Following her explanation of the landscape, Squier devotes the bulk of Chapter Seven to the Art Laboratory Berlin (ALB) and its works/exhibitions in bioArt, which “exemplify the process of thinking together across different disciplines and geographic contexts about the nature of biological development, stability during change, and variation” (191). The pairing of Waddington’s studies with the ALB’s installations (ranging from photos of dead abnormal frogs to petri dishes filled with a range of organic material) may seem unlikely for some; however, Squier’s statement on the processes exemplified by the ALB’s works succinctly explains Waddington’s reasoning in having created the epigenetic landscape. Furthermore, in focusing on the ALB, Squier makes clear Waddington’s claim that art and science are inextricably intertwined and that one largely informs and provides exposure to the development of the other.

Squier’s Conclusion reads more like a continuing chapter wherein she focuses on the work of Anne Fausto-Sterling in applying feminist theory to epigenetics and the landscape. Fausto-Sterling creates visual representational models that depict fluidity in gender by understanding how fetal systemic development acts on one’s biology. Squier writes that her reasoning in looking at different disciplines within her book, and in focusing on feminist and gender theory in her Conclusion, is to widen the scope of epigenetics and to allow for a multi-disciplinary, artful, uncertain, and curious approach–similar to Waddington’s.

Squier’s text provides a largely insightful, informative and enjoyable read. What I find most interesting is the way she connects the focus of her book to other concepts and fields of study–including the arts and graphics, as well as critical feminist studies. Squier’s topic is undoubtedly unique, and I appreciate the clarity with which she goes about describing and integrating visual representations and the arts (performances, installations, comics, the list goes on) into the biological realm of epigenetics.

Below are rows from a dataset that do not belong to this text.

(** Witness of X13: the major-2 install with the work size 0x1000. *)
Lemma InstallGsfDriver_work_size_witness :
  major_version (version (sample_param 2 3)) <> 3 /\
  wf_blocks (blocks := sample_blocks) = true /\
  snd (InstallGsfDriver sample_null sample_make_arm_b sample_table
         (blocks := sample_blocks) 0x8000010 sample_null 0x1000
         (sample_param 2 3) sample_image) = Returned tt /\
  ReadInt32L
    (fst (InstallGsfDriver sample_null sample_make_arm_b sample_table
            (blocks := sample_blocks) 0x8000010 sample_null 0x1000
            (sample_param 2 3) sample_image))
    (16 + 28)
  = Returned 0x1000.
Proof.
  assert (Hm : major_version (version (sample_param 2 3)) <> 3)
    by discriminate.
  split; [exact Hm|]. split; [reflexivity|]. split; [reflexivity|].
  exact (proj2
    (InstallGsfDriver_work_size sample_null sample_make_arm_b sample_table
       (blocks := sample_blocks) sample_image 0x8000010 sample_null 0x1000
       (sample_param 2 3)) Hm eq_refl eq_refl).
Defined.

(** Witness of X14: byte 0 of the major-3 sample template, copied to
    offset 16. *)
Lemma InstallGsfDriver_template_verbatim_witness :
  wf_blocks (blocks := sample_blocks) = true /\
  snd (InstallGsfDriver sample_null sample_make_arm_b sample_table
         (blocks := sample_blocks) 0x8000010 sample_null 0 (sample_param 3 5)
         sample_image) = Returned tt /\
  nth_error
    (fst (InstallGsfDriver sample_null sample_make_arm_b sample_table
            (blocks := sample_blocks) 0x8000010 sample_null 0
            (sample_param 3 5) sample_image))
    (16 + 0)
  = Some xcc.
Proof.
  split; [reflexivity|]. split; [reflexivity|].
  refine (InstallGsfDriver_template_verbatim sample_null sample_make_arm_b
            sample_table (blocks := sample_blocks) sample_image 0x8000010
            sample_null 0 (sample_param 3 5) 0%nat eq_refl eq_refl _ _ _).
  - apply Nat.ltb_lt. reflexivity.
  - apply Nat.leb_le. reflexivity.
  - intros s Hs. left. cbn in Hs.
    repeat (destruct Hs as [<-|Hs]; [apply Nat.ltb_lt; reflexivity|]).
    destruct Hs.
Defined.

(** Witness of X15: the sample record, whose detected pointer is
    0x3000010. *)
Lemma resolve_work_address_default_range_witness :
  0 <= gax_wram_pointer (sample_param 3 5) /\
  0x3000000 <= resolve_work_address sample_null sample_null (sample_param 3 5)
  <= 0x3004003.
Proof.
  assert (H : 0 <= gax_wram_pointer (sample_param 3 5)) by discriminate.
  split; [exact H|].
  exact (resolve_work_address_default_range sample_null (sample_param 3 5) H).
Defined.

(** Witness of X16: the sample track without an effect and with an effect
    at address 0 serialize to the same block. *)
Lemma NewMinigsfData_injective_witness :
  sample_minigsf_ok sample_minigsf_param = true /\
  sample_minigsf_ok sample_minigsf_param_fx0 = true /\
  minigsf_fields_fit sample_minigsf_param /\
  minigsf_fields_fit sample_minigsf_param_fx0 /\
  NewMinigsfData sample_minigsf_table sample_minigsf_ok sample_minigsf_param
  = NewMinigsfData sample_minigsf_table sample_minigsf_ok
      sample_minigsf_param_fx0 /\
  fxid sample_minigsf_param = fxid sample_minigsf_param_fx0.
Proof.
  assert (Hp : minigsf_fields_fit sample_minigsf_param).
  { unfold minigsf_fields_fit. cbn.
    repeat split; first [discriminate | reflexivity]. }
  assert (Hq : minigsf_fields_fit sample_minigsf_param_fx0).
  { unfold minigsf_fields_fit. cbn.
    repeat split; first [discriminate | reflexivity]. }
  assert (Heq : NewMinigsfData sample_minigsf_table sample_minigsf_ok
                  sample_minigsf_param
                = NewMinigsfData sample_minigsf_table sample_minigsf_ok
                    sample_minigsf_param_fx0) by (vm_compute; reflexivity).
  split; [reflexivity|]. split; [reflexivity|]. split; [exact Hp|].
  split; [exact Hq|]. split; [exact Heq|].
  exact (proj1 (proj2 (proj2
    (NewMinigsfData_injective sample_minigsf_table sample_minigsf_ok
       sample_minigsf_param sample_minigsf_param_fx0 eq_refl eq_refl Hp Hq
       Heq)))).
Defined.

(** Witness of X17: the major-2 install on the sample image, with
    [gax2_estimate] changed to 0x8009000. *)
Lemma InstallGsfDriver_V2_ignores_estimate_witness :
  (major_version (version (sample_param 2 3)) =? 3) = false /\
  GaxDriverParam_ok sample_null (sample_param 2 3) = true /\
  GaxDriverParam_ok sample_null
    (set_gax2_estimate (sample_param 2 3) 0x8009000) = true /\
  InstallGsfDriver sample_null sample_make_arm_b sample_table
    (blocks := sample_blocks) 0x8000010 sample_null 0
    (set_gax2_estimate (sample_param 2 3) 0x8009000) sample_image
  = InstallGsfDriver sample_null sample_make_arm_b sample_table
      (blocks := sample_blocks) 0x8000010 sample_null 0 (sample_param 2 3)
      sample_image.
Proof.
  split; [reflexivity|]. split; [reflexivity|]. split; [reflexivity|].
  exact (InstallGsfDriver_V2_ignores_estimate sample_null sample_make_arm_b
           sample_table (blocks := sample_blocks) sample_image 0x8000010
           sample_null 0 (sample_param 2 3) 0x8009000 eq_refl eq_refl eq_refl).
Defined.

(** Witness of X18: [FindGax2New] from offset 8 of [sample_gax3_image]. *)
Lemma finder_result_inside_image_witness :
  Z.of_nat (length sample_gax3_image) <= 0x2000000 /\
  FindGax2New sample_null sample_gax3_image 8 <> sample_null /\
  (8 <= Z.to_nat (to_offset (FindGax2New sample_null sample_gax3_image 8)))%nat.
Proof.
  assert (Hlen : Z.of_nat (length sample_gax3_image) <= 0x2000000)
    by (vm_compute; discriminate).
  assert (Hnn : FindGax2New sample_null sample_gax3_image 8 <> sample_null)
    by (vm_compute; discriminate).
  split; [exact Hlen|]. split; [exact Hnn|].
  exact (proj1
    (finder_result_inside_image sample_null Gax2New sample_gax3_image 8%nat
       Hlen Hnn)).
Defined.

(** Witness of X19: the record of [sample_gax3_image] has a null work-RAM
    pointer. *)
Lemma Inspect_wram_pointer_region_witness :
  Inspect sample_null sample_Scan sample_gax3_image
  = Returned sample_inspected /\
  (gax_wram_pointer sample_inspected = sample_null \/
   is_ewramptr (gax_wram_pointer sample_inspected) = true \/
   is_iwramptr (gax_wram_pointer sample_inspected) = true).
Proof.
  assert (Hins : Inspect sample_null sample_Scan sample_gax3_image
                 = Returned sample_inspected) by (vm_compute; reflexivity).
  split; [exact Hins|].
  exact (Inspect_wram_pointer_region sample_null sample_Scan
           sample_gax3_image sample_inspected Hins).
Defined.

(* ===================================================================== *)
(** ** An image longer than the ROM window *)
(* ===================================================================== *)

(** A scan that starts at position [i] reports what the scan from 0 reports,
    moved by [i]. *)
Lemma find_from_shift (pat s : list byte) (i : nat) :
  find_from pat s i = option_map (Nat.add i) (find_from pat s 0).
Proof.
  revert i. induction s as [|c s IH]; intros i; cbn [find_from].
  - destruct (starts_with pat []); cbn [option_map]; [|reflexivity].
    rewrite Nat.add_0_r. reflexivity.
  - destruct (starts_with pat (c :: s)); cbn [option_map].
    + rewrite Nat.add_0_r. reflexivity.
    + rewrite (IH (S i)), (IH 1%nat).
      destruct (find_from pat s 0) as [j|]; cbn [option_map]; [|reflexivity].
      f_equal. lia.
Qed.

(** A pattern whose first byte is not zero does not start inside a run of
    zero bytes. *)
Lemma find_from_zeros (c : byte) (pat tail : list byte) (n i : nat) :
  c <> x00 ->
  find_from (c :: pat) (repeat x00 n ++ tail) i
  = find_from (c :: pat) tail (i + n).
Proof.
  intros Hc. revert i. induction n as [|n IH]; intros i.
  - cbn [repeat app]. rewrite Nat.add_0_r. reflexivity.
  - cbn [repeat app find_from starts_with].
    assert (E : Byte.eqb c x00 = false).
    { destruct (Byte.eqb c x00) eqn:E; [|reflexivity].
      apply Byte.byte_dec_bl in E. contradiction. }
    rewrite E. cbn [andb]. rewrite IH. f_equal. lia.
Qed.

Lemma skipn_repeat_app (tail : list byte) (k pos : nat) :
  (pos <= k)%nat ->
  skipn pos (repeat x00 k ++ tail) = repeat x00 (k - pos) ++ tail.
Proof.
  intros H. replace k with (pos + (k - pos))%nat at 1 by lia.
  rewrite repeat_app, <- app_assoc.
  rewrite skipn_app, repeat_length, Nat.sub_diag.
  rewrite skipn_all2 by (rewrite repeat_length; lia).
  reflexivity.
Qed.

Lemma sv_find_zeros (c : byte) (pat tail : list byte) (k pos : nat) :
  c <> x00 -> (pos <= k)%nat ->
  sv_find (repeat x00 k ++ tail) (c :: pat) pos
  = option_map (Nat.add k) (sv_find tail (c :: pat) 0).
Proof.
  intros Hc Hpos. unfold sv_find.
  rewrite length_app, repeat_length.
  destruct (Nat.leb_spec pos (k + length tail)) as [_|H]; [|lia].
  rewrite skipn_repeat_app by exact Hpos.
  rewrite find_from_zeros by exact Hc.
  replace (pos + (k - pos))%nat with k by lia.
  cbn [Nat.leb skipn]. apply find_from_shift.
Qed.

Lemma find_patterns_zeros (patterns : list (list byte)) (tail : list byte)
  (k pos : nat) :
  nonzero_heads patterns = true -> (pos <= k)%nat ->
  find_patterns (repeat x00 k ++ tail) pos patterns
  = option_map (Nat.add k) (find_patterns tail 0 patterns).
Proof.
  intros Hnz Hpos.
  induction patterns as [|pattern rest IH]; [reflexivity|].
  cbn [nonzero_heads forallb] in Hnz. apply andb_true_iff in Hnz.
  destruct Hnz as [Hhead Hrest].
  destruct pattern as [|c pat]; [discriminate|].
  assert (Hc : c <> x00).
  { intros ->. discriminate. }
  cbn [find_patterns]. rewrite (sv_find_zeros c pat tail k pos Hc Hpos).
  destruct (sv_find tail (c :: pat) 0); cbn [option_map]; [reflexivity|].
  apply IH. exact Hrest.
Qed.

(** What [Inspect] finds in an image of [k] zero bytes followed by
    [sample_tail], when [k] is the size of the ROM window. *)
Lemma Inspect_zeros_then_tail (k : nat) :
  Z.of_nat k = 0x2000000 ->
  Inspect sample_null sample_Scan (repeat x00 k ++ sample_tail)
  = Returned {| version_text := [];
                version := GaxVersion_unknown;
                gax2_estimate := 0x8000032;
                gax2_new := 0x8000000;
                gax2_init := sample_null;
                gax_irq := sample_null;
                gax_play := sample_null;
                gax_wram_pointer := sample_null;
                songs := [] |}.
Proof.
  intros Hk.
  set (rom := repeat x00 k ++ sample_tail).
  assert (Hscan : forall patterns pos,
             nonzero_heads patterns = true -> (pos <= 50)%nat ->
             find_patterns rom pos patterns
             = option_map (Nat.add k) (find_patterns sample_tail 0 patterns)).
  { intros patterns pos Hnz Hpos. apply find_patterns_zeros; [exact Hnz|lia]. }
  assert (Htext : FindGaxVersionText rom 0 = Returned []).
  { apply FindGaxVersionText_not_found.
    change kVersionTextPrefixPattern
      with (x47 :: list_byte_of_string "AX Sound Engine ").
    unfold rom. rewrite sv_find_zeros by (discriminate || lia).
    reflexivity. }
  assert (Hest : FindGax2Estimate sample_null rom 0 = 0x8000032).
  { unfold FindGax2Estimate, find_entry.
    rewrite Hscan by (reflexivity || lia).
    change (find_patterns sample_tail 0 FindGax2Estimate_patterns)
      with (Some 50%nat).
    cbn [option_map]. rewrite Nat2Z.inj_add, Hk. reflexivity. }
  assert (Hnew : FindGax2New sample_null rom 50 = 0x8000000).
  { unfold FindGax2New, find_entry.
    rewrite Hscan by (reflexivity || lia).
    change (find_patterns sample_tail 0 FindGax2New_patterns)
      with (Some 0%nat).
    cbn [option_map]. rewrite Nat2Z.inj_add, Hk. reflexivity. }
  assert (Hinit : FindGax2Init sample_null rom 50 = sample_null).
  { unfold FindGax2Init, find_entry.
    rewrite Hscan by (reflexivity || lia). reflexivity. }
  assert (Hirq : FindGaxIrq sample_null rom 50 = sample_null).
  { unfold FindGaxIrq, find_entry.
    rewrite Hscan by (reflexivity || lia). reflexivity. }
  assert (Hplay : FindGaxPlay sample_null rom 50 = sample_null).
  { unfold FindGaxPlay, find_entry.
    rewrite Hscan by (reflexivity || lia). reflexivity. }
  unfold Inspect. rewrite Htext. cbn [bind].
  change (ParseVersionText []) with (Returned GaxVersion_unknown).
  cbn [bind]. rewrite Hest.
  change (Z.to_nat (to_offset 0x8000032)) with 50%nat.
  rewrite Hnew, Hinit, Hirq, Hplay. reflexivity.
Qed.

Lemma length_sample_large_image :
  Z.of_nat (length sample_large_image) = 0x2000140.
Proof.
  unfold sample_large_image. rewrite length_app, repeat_length.
  rewrite Nat2Z.inj_add. unfold rom_window.
  rewrite Z2Nat.id by discriminate. reflexivity.
Qed.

Because much of her book focuses on the history and contributions of Waddington to the field of epigenetics, the majority of the research and evidence Squier utilizes is archival research from a range of fields, including mathematics, the feminist sciences, as well as science and technology studies. Squier’s work also benefits from the inclusion of profiles on other individuals and institutions in her later chapters, from architects to laboratories. However, one major disadvantage I found in the types of resources Squier uses is that it obfuscates her argument. For a text so concerned with visuals, Squier’s book would benefit from the inclusion of more images, especially ones relating to landscape architecture, the ALB and gender development; the lack of such images makes it difficult for the reader to fully grasp what Squier argues for and discusses. However, despite this drawback, Squier includes conversations from a wide enough range of experts that she is able to support and bolster her arguments and in doing so, establishes Epigenetic Landscapes: Drawing as Metaphor as both an academic text as well as an insightful view into the remarkable melding of science and art.

 

Rebecca Rahimi is a graduate student at Vanderbilt University’s Center for Medicine, Health, and Society. Her research interests center on intergenerational memory, the blending of the arts and social sciences, notions of culture and storytelling in Iranian memory, narrative and music therapies, and elderly populations with Alzheimer’s and dementia. As a member of Vanderbilt University’s Critical Design Lab, she also pursues the exploration and layered understandings of “home” within interstitial spaces.